PROBLEM REQUIREMENTS
With no line left out, restate the data word for word.

DATA SECTION
Lemma findHolidaysInYear_sl :
  findHolidaysInYear holidays year =
    Some (sl (K (monthStart 1)) (K (monthEnd 12))).
Proof.
  unfold findHolidaysInYear.
  assert (E1 : Fmt.d0 4 year ++ "-01-01" = monthStart 1).
  { unfold monthStart, P. now rewrite StrOrd.append_assoc. }
  assert (E2 : Fmt.d0 4 year ++ "-99-99" = P ++ "99-99").
  { unfold P. now rewrite StrOrd.append_assoc. }
  rewrite E1, E2.
  destruct (searchDate_K (monthStart 1)) as [-> _].
  destruct (searchDate_K (P ++ "99-99")) as [-> _].
  cbn [bind].
  assert (E3 : K (P ++ "99-99") = K (monthEnd 12)).
  { symmetry. apply K_same. intros e He.
    apply (entry_gap "12-99" "99-99" e Gap.gapfree_december He). }
  rewrite E3. apply slice_sl. split; [|apply K_le_length].
  apply K_mono. unfold monthStart, monthEnd.
  rewrite !StrOrd.ltb_app. reflexivity.
Qed.

Lemma month_chain (m : Z) :
  1 <= m <= 11 -> K (monthEnd m) = K (monthStart (m + 1)).
Proof.
  intros Hm. apply K_same. intros e He.
  apply (entry_gap _ _ e (Gap.gapfree_months m Hm) He).
Qed.

Lemma K_start_le_end (m : Z) : (K (monthStart m) <= K (monthEnd m))%nat.
Proof.
  apply K_mono. unfold monthStart, monthEnd.
  rewrite !StrOrd.ltb_app. reflexivity.
Qed.

Lemma K_end_mono (k : nat) (a : Z) :
  1 <= a -> a + Z.of_nat k <= 12 ->
  (K (monthEnd a) <= K (monthEnd (a + Z.of_nat k)))%nat.
Proof.
  revert a. induction k as [|k IHk]; intros a Ha Hk.
  - now rewrite Z.add_0_r.
  - replace (a + Z.of_nat (S k)) with (a + 1 + Z.of_nat k) by lia.
    rewrite (month_chain a) by lia.
    etransitivity; [apply K_start_le_end|].
    apply IHk; lia.
Qed.

(** The slices of [n] consecutive months from [m] on, joined, are the one
    slice from the start of [m] to the end of the last month. *)
Lemma months_chain (n : nat) (m : Z) :
  1 <= m -> m + Z.of_nat n <= 12 ->
  exists ms,
    mapM (findHolidaysInMonth holidays year)
         (map (fun i => m + Z.of_nat i) (seq 0 (S n))) = Some ms /\
    List.concat ms = sl (K (monthStart m)) (K (monthEnd (m + Z.of_nat n))).
Proof.
  revert m. induction n as [|n IH]; intros m Hm Hn.
  - exists [sl (K (monthStart m)) (K (monthEnd m))]. split.
    + cbn [seq map mapM]. rewrite Z.add_0_r, findHolidaysInMonth_sl.
      reflexivity.
    + cbn [List.concat]. rewrite app_nil_r. now rewrite Z.add_0_r.
  - destruct (IH (m + 1)) as (ms & Hms & Hcat); try lia.
    exists (sl (K (monthStart m)) (K (monthEnd m)) :: ms). split.
    + change (seq 0 (S (S n))) with (0%nat :: seq 1 (S n)).
      rewrite <- seq_shift, map_cons, map_map. cbn [mapM].
      rewrite Z.add_0_r, findHolidaysInMonth_sl.
      erewrite map_ext; [rewrite Hms; reflexivity|].
      intros i. cbv beta. lia.
    + cbn [List.concat]. rewrite Hcat.
      replace (m + 1 + Z.of_nat n) with (m + Z.of_nat (S n)) by lia.
      rewrite <- (month_chain m) by lia.
      apply sl_app. split; [apply K_start_le_end|].
      rewrite (month_chain m) by lia.
      replace (m + Z.of_nat (S n)) with (m + 1 + Z.of_nat n) by lia.
      etransitivity; [apply K_start_le_end|].
      apply K_end_mono; lia.
Qed.

(** The twelve month slices, joined in order, are the year slice. *)
Lemma static_months_year :
  exists ms ys,
    mapM (findHolidaysInMonth holidays year) months = Some ms /\
    findHolidaysInYear holidays year = Some ys /\
    List.concat ms = ys.
Proof.
  destruct (months_chain 11 1) as (ms & Hms & Hcat); try lia.
  exists ms, (sl (K (monthStart 1)) (K (monthEnd 12))).
  split; [exact Hms|]. split; [apply findHolidaysInYear_sl | exact Hcat].
Qed.

End SliceFacts.

(** ** Insertion sort meets the contract of [sort.Sort] *)

Module SortFacts.

Import Sample.
(** *** Dates

    [pd.to_datetime(s, format="%d/%m/%Y", errors="coerce")]: the whole
    text is day [/] month [/] year.  [%d] is a day 1 to 31 in one or two
    digits (or a blank and one digit), [%m] a month 1 to 12 in one or two
    digits, [%Y] a year in four digits.  The digits read are the ASCII
    ones: a text in ASCII is read as the library reads it (the library
    also takes the decimal digits of other scripts, which are left
    out). *)

(** The text before the first [sep], and the text after it. *)
Fixpoint split_at (sep : ascii) (s : string) : option (string * string) :=
  match s with
  | EmptyString => None
  | String c rest =>
      if Ascii.eqb c sep then Some (EmptyString, rest)
      else
        match split_at sep rest with
        | Some (before, after) => Some (String c before, after)
        | None => None
        end
  end.

Definition between (lo hi x : Z) : option Z :=
  if (lo <=? x) && (x <=? hi) then Some x else None.

Definition day_field (s : string) : option Z :=
  match s with
  | String a EmptyString => d ← digit a; between 1 9 d
  | String a (String b EmptyString) =>
      if Ascii.eqb a " " then d ← digit b; between 1 9 d
      else x ← digit a; y ← digit b; between 1 31 (10 * x + y)
  | _ => None
  end.

Definition month_field (s : string) : option Z :=
  match s with
  | String a EmptyString => d ← digit a; between 1 9 d
  | String a (String b EmptyString) =>
      x ← digit a; y ← digit b; between 1 12 (10 * x + y)
  | _ => None
  end.

Definition year_field (s : string) : option Z :=
  match s with
  | String a (String b (String c (String d EmptyString))) =>
      w ← digit a; x ← digit b; y ← digit c; z ← digit d;
      Some (1000 * w + 100 * x + 10 * y + z)
  | _ => None
  end.

(** The fields of a text in the format [%d/%m/%Y]: year, month, day. *)
Definition strptime (s : string) : option (Z * Z * Z) :=
  '(ds, s1) ← split_at "/" s;
  '(ms, ys) ← split_at "/" s1;
  d ← day_field ds;
  m ← month_field ms;
  y ← year_field ys;
  Some (y, m, d).

Definition is_leap (y : Z) : bool :=
  (y mod 4 =? 0) && (negb (y mod 100 =? 0) || (y mod 400 =? 0)).

Definition days_in_month (y m : Z) : Z :=
  if m =? 2 then (if is_leap y then 29 else 28)
  else if (m =? 4) || (m =? 6) || (m =? 9) || (m =? 11) then 30
  else 31.

(** A day of the calendar that a nanosecond timestamp of 64 bits can
    hold: from 1677-09-22 to 2262-04-11.  (A later pandas keeps days
    beyond that range; the properties are about days within it.) *)
Definition in_bounds (y m d : Z) : bool :=
  let n := 10000 * y + 100 * m + d in
  (16770922 <=? n) && (n <=? 22620411).

Definition valid_date (y m d : Z) : bool :=
  (1 <=? m) && (m <=? 12) && (1 <=? d) && (d <=? days_in_month y m)
  && in_bounds y m d.

Definition to_datetime_cell (x : scalar) : scalar :=
  match x with
  | Str s =>
      match strptime s with
      | Some (y, m, d) => if valid_date y m d then Timestamp y m d else NA
      | None => NA
      end
  | Timestamp y m d => Timestamp y m d
  | NA | Int _ | Float _ => NA
  end.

TASK ANSWER
Lemma findHolidaysInYear_sl :
  findHolidaysInYear holidays year =
    Some (sl (K (monthStart 1)) (K (monthEnd 12))).
Proof.
  unfold findHolidaysInYear.
  assert (E1 : Fmt.d0 4 year ++ "-01-01" = monthStart 1).
  { unfold monthStart, P. now rewrite StrOrd.append_assoc. }
  assert (E2 : Fmt.d0 4 year ++ "-99-99" = P ++ "99-99").
  { unfold P. now rewrite StrOrd.append_assoc. }
  rewrite E1, E2.
  destruct (searchDate_K (monthStart 1)) as [-> _].
  destruct (searchDate_K (P ++ "99-99")) as [-> _].
  cbn [bind].
  assert (E3 : K (P ++ "99-99") = K (monthEnd 12)).
  { symmetry. apply K_same. intros e He.
    apply (entry_gap "12-99" "99-99" e Gap.gapfree_december He). }
  rewrite E3. apply slice_sl. split; [|apply K_le_length].
  apply K_mono. unfold monthStart, monthEnd.
  rewrite !StrOrd.ltb_app. reflexivity.
Qed.

Lemma month_chain (m : Z) :
  1 <= m <= 11 -> K (monthEnd m) = K (monthStart (m + 1)).
Proof.
  intros Hm. apply K_same. intros e He.
  apply (entry_gap _ _ e (Gap.gapfree_months m Hm) He).
Qed.

Lemma K_start_le_end (m : Z) : (K (monthStart m) <= K (monthEnd m))%nat.
Proof.
  apply K_mono. unfold monthStart, monthEnd.
  rewrite !StrOrd.ltb_app. reflexivity.
Qed.

Lemma K_end_mono (k : nat) (a : Z) :
  1 <= a -> a + Z.of_nat k <= 12 ->
  (K (monthEnd a) <= K (monthEnd (a + Z.of_nat k)))%nat.
Proof.
  revert a. induction k as [|k IHk]; intros a Ha Hk.
  - now rewrite Z.add_0_r.
  - replace (a + Z.of_nat (S k)) with (a + 1 + Z.of_nat k) by lia.
    rewrite (month_chain a) by lia.
    etransitivity; [apply K_start_le_end|].
    apply IHk; lia.
Qed.

(** The slices of [n] consecutive months from [m] on, joined, are the one
    slice from the start of [m] to the end of the last month. *)
Lemma months_chain (n : nat) (m : Z) :
  1 <= m -> m + Z.of_nat n <= 12 ->
  exists ms,
    mapM (findHolidaysInMonth holidays year)
         (map (fun i => m + Z.of_nat i) (seq 0 (S n))) = Some ms /\
    List.concat ms = sl (K (monthStart m)) (K (monthEnd (m + Z.of_nat n))).
Proof.
  revert m. induction n as [|n IH]; intros m Hm Hn.
  - exists [sl (K (monthStart m)) (K (monthEnd m))]. split.
    + cbn [seq map mapM]. rewrite Z.add_0_r, findHolidaysInMonth_sl.
      reflexivity.
    + cbn [List.concat]. rewrite app_nil_r. now rewrite Z.add_0_r.
  - destruct (IH (m + 1)) as (ms & Hms & Hcat); try lia.
    exists (sl (K (monthStart m)) (K (monthEnd m)) :: ms). split.
    + change (seq 0 (S (S n))) with (0%nat :: seq 1 (S n)).
      rewrite <- seq_shift, map_cons, map_map. cbn [mapM].
      rewrite Z.add_0_r, findHolidaysInMonth_sl.
      erewrite map_ext; [rewrite Hms; reflexivity|].
      intros i. cbv beta. lia.
    + cbn [List.concat]. rewrite Hcat.
      replace (m + 1 + Z.of_nat n) with (m + Z.of_nat (S n)) by lia.
      rewrite <- (month_chain m) by lia.
      apply sl_app. split; [apply K_start_le_end|].
      rewrite (month_chain m) by lia.
      replace (m + Z.of_nat (S n)) with (m + 1 + Z.of_nat n) by lia.
      etransitivity; [apply K_start_le_end|].
      apply K_end_mono; lia.
Qed.

(** The twelve month slices, joined in order, are the year slice. *)
Lemma static_months_year :
  exists ms ys,
    mapM (findHolidaysInMonth holidays year) months = Some ms /\
    findHolidaysInYear holidays year = Some ys /\
    List.concat ms = ys.
Proof.
  destruct (months_chain 11 1) as (ms & Hms & Hcat); try lia.
  exists ms, (sl (K (monthStart 1)) (K (monthEnd 12))).
  split; [exact Hms|]. split; [apply findHolidaysInYear_sl | exact Hcat].
Qed.

End SliceFacts.

(** ** Insertion sort meets the contract of [sort.Sort] *)

Module SortFacts.

Import Sample.
(** *** Dates

    [pd.to_datetime(s, format="%d/%m/%Y", errors="coerce")]: the whole
    text is day [/] month [/] year.  [%d] is a day 1 to 31 in one or two
    digits (or a blank and one digit), [%m] a month 1 to 12 in one or two
    digits, [%Y] a year in four digits.  The digits read are the ASCII
    ones: a text in ASCII is read as the library reads it (the library
    also takes the decimal digits of other scripts, which are left
    out). *)

(** The text before the first [sep], and the text after it. *)
Fixpoint split_at (sep : ascii) (s : string) : option (string * string) :=
  match s with
  | EmptyString => None
  | String c rest =>
      if Ascii.eqb c sep then Some (EmptyString, rest)
      else
        match split_at sep rest with
        | Some (before, after) => Some (String c before, after)
        | None => None
        end
  end.

Definition between (lo hi x : Z) : option Z :=
  if (lo <=? x) && (x <=? hi) then Some x else None.

Definition day_field (s : string) : option Z :=
  match s with
  | String a EmptyString => d ← digit a; between 1 9 d
  | String a (String b EmptyString) =>
      if Ascii.eqb a " " then d ← digit b; between 1 9 d
      else x ← digit a; y ← digit b; between 1 31 (10 * x + y)
  | _ => None
  end.

Definition month_field (s : string) : option Z :=
  match s with
  | String a EmptyString => d ← digit a; between 1 9 d
  | String a (String b EmptyString) =>
      x ← digit a; y ← digit b; between 1 12 (10 * x + y)
  | _ => None
  end.

Definition year_field (s : string) : option Z :=
  match s with
  | String a (String b (String c (String d EmptyString))) =>
      w ← digit a; x ← digit b; y ← digit c; z ← digit d;
      Some (1000 * w + 100 * x + 10 * y + z)
  | _ => None
  end.

(** The fields of a text in the format [%d/%m/%Y]: year, month, day. *)
Definition strptime (s : string) : option (Z * Z * Z) :=
  '(ds, s1) ← split_at "/" s;
  '(ms, ys) ← split_at "/" s1;
  d ← day_field ds;
  m ← month_field ms;
  y ← year_field ys;
  Some (y, m, d).

Definition is_leap (y : Z) : bool :=
  (y mod 4 =? 0) && (negb (y mod 100 =? 0) || (y mod 400 =? 0)).

Definition days_in_month (y m : Z) : Z :=
  if m =? 2 then (if is_leap y then 29 else 28)
  else if (m =? 4) || (m =? 6) || (m =? 9) || (m =? 11) then 30
  else 31.

(** A day of the calendar that a nanosecond timestamp of 64 bits can
    hold: from 1677-09-22 to 2262-04-11.  (A later pandas keeps days
    beyond that range; the properties are about days within it.) *)
Definition in_bounds (y m d : Z) : bool :=
  let n := 10000 * y + 100 * m + d in
  (16770922 <=? n) && (n <=? 22620411).

Definition valid_date (y m d : Z) : bool :=
  (1 <=? m) && (m <=? 12) && (1 <=? d) && (d <=? days_in_month y m)
  && in_bounds y m d.

Definition to_datetime_cell (x : scalar) : scalar :=
  match x with
  | Str s =>
      match strptime s with
      | Some (y, m, d) => if valid_date y m d then Timestamp y m d else NA
      | None => NA
      end
  | Timestamp y m d => Timestamp y m d
  | NA | Int _ | Float _ => NA
  end.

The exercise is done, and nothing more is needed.